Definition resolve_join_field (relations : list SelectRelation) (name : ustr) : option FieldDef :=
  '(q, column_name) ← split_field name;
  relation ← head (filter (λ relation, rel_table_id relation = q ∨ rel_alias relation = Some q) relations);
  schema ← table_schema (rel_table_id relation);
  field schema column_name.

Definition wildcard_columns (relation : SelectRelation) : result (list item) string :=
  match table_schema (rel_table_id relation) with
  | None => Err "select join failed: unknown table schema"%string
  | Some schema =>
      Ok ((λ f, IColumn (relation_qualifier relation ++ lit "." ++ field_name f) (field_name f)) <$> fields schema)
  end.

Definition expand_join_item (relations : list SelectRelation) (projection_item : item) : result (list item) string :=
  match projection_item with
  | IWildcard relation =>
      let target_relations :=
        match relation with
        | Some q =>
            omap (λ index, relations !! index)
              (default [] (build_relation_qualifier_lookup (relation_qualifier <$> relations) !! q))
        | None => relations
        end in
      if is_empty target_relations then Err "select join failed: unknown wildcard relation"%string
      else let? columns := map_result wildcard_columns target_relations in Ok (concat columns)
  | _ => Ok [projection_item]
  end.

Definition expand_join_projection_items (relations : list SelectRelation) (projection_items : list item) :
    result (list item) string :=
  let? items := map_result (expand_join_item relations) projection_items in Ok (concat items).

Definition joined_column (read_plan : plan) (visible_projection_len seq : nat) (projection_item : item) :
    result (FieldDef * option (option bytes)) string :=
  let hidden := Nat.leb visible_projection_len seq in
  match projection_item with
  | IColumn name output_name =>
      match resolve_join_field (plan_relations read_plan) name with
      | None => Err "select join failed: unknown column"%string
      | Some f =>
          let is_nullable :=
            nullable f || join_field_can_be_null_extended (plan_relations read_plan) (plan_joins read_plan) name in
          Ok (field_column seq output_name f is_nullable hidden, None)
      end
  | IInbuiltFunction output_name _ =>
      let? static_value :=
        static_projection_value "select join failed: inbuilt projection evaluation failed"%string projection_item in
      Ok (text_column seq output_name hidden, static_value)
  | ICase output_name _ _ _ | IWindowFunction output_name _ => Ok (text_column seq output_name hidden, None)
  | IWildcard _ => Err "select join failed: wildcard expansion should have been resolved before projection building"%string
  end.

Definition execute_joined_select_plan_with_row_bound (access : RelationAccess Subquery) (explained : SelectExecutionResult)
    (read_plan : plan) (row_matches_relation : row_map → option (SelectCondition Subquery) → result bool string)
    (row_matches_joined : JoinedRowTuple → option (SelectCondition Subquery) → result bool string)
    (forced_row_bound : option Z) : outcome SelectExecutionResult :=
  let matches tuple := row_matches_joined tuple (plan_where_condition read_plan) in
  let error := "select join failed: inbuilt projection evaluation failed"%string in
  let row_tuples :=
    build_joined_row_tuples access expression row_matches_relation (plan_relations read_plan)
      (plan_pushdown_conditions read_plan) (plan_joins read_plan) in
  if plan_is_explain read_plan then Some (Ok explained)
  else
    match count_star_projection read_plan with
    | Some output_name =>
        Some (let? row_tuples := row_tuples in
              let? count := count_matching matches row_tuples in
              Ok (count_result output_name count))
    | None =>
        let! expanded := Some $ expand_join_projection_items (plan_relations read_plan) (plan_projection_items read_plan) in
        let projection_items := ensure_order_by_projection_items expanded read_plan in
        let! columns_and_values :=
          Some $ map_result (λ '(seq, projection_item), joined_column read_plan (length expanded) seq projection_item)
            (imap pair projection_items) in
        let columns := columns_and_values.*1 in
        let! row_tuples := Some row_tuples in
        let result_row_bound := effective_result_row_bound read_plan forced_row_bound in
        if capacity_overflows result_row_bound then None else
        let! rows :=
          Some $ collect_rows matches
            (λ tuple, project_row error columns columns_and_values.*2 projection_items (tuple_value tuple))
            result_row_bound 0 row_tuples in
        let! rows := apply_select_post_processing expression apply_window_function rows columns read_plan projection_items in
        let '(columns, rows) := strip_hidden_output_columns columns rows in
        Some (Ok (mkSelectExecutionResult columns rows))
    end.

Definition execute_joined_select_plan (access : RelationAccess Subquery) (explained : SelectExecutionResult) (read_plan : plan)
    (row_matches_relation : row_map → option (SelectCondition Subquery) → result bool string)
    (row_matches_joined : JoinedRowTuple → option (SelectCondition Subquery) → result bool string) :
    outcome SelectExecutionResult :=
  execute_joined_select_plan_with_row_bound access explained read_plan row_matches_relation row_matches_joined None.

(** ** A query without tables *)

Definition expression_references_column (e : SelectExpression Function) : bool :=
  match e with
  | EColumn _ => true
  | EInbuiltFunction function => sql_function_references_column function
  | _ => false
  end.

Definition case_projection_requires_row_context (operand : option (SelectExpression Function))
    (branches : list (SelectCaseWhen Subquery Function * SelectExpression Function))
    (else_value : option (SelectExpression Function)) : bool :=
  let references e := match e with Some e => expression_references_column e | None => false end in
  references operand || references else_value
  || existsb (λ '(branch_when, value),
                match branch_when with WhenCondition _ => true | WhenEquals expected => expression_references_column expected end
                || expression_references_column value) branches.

◇ ◇ ◇ ◇ ◇

→ WORK REQUIRED
Return every line of the preceding records in which the word "FieldDef" appears.

→ EXERCISE RESPONSE
Definition resolve_join_field (relations : list SelectRelation) (name : ustr) : option FieldDef :=
    result (FieldDef * option (option bytes)) string :=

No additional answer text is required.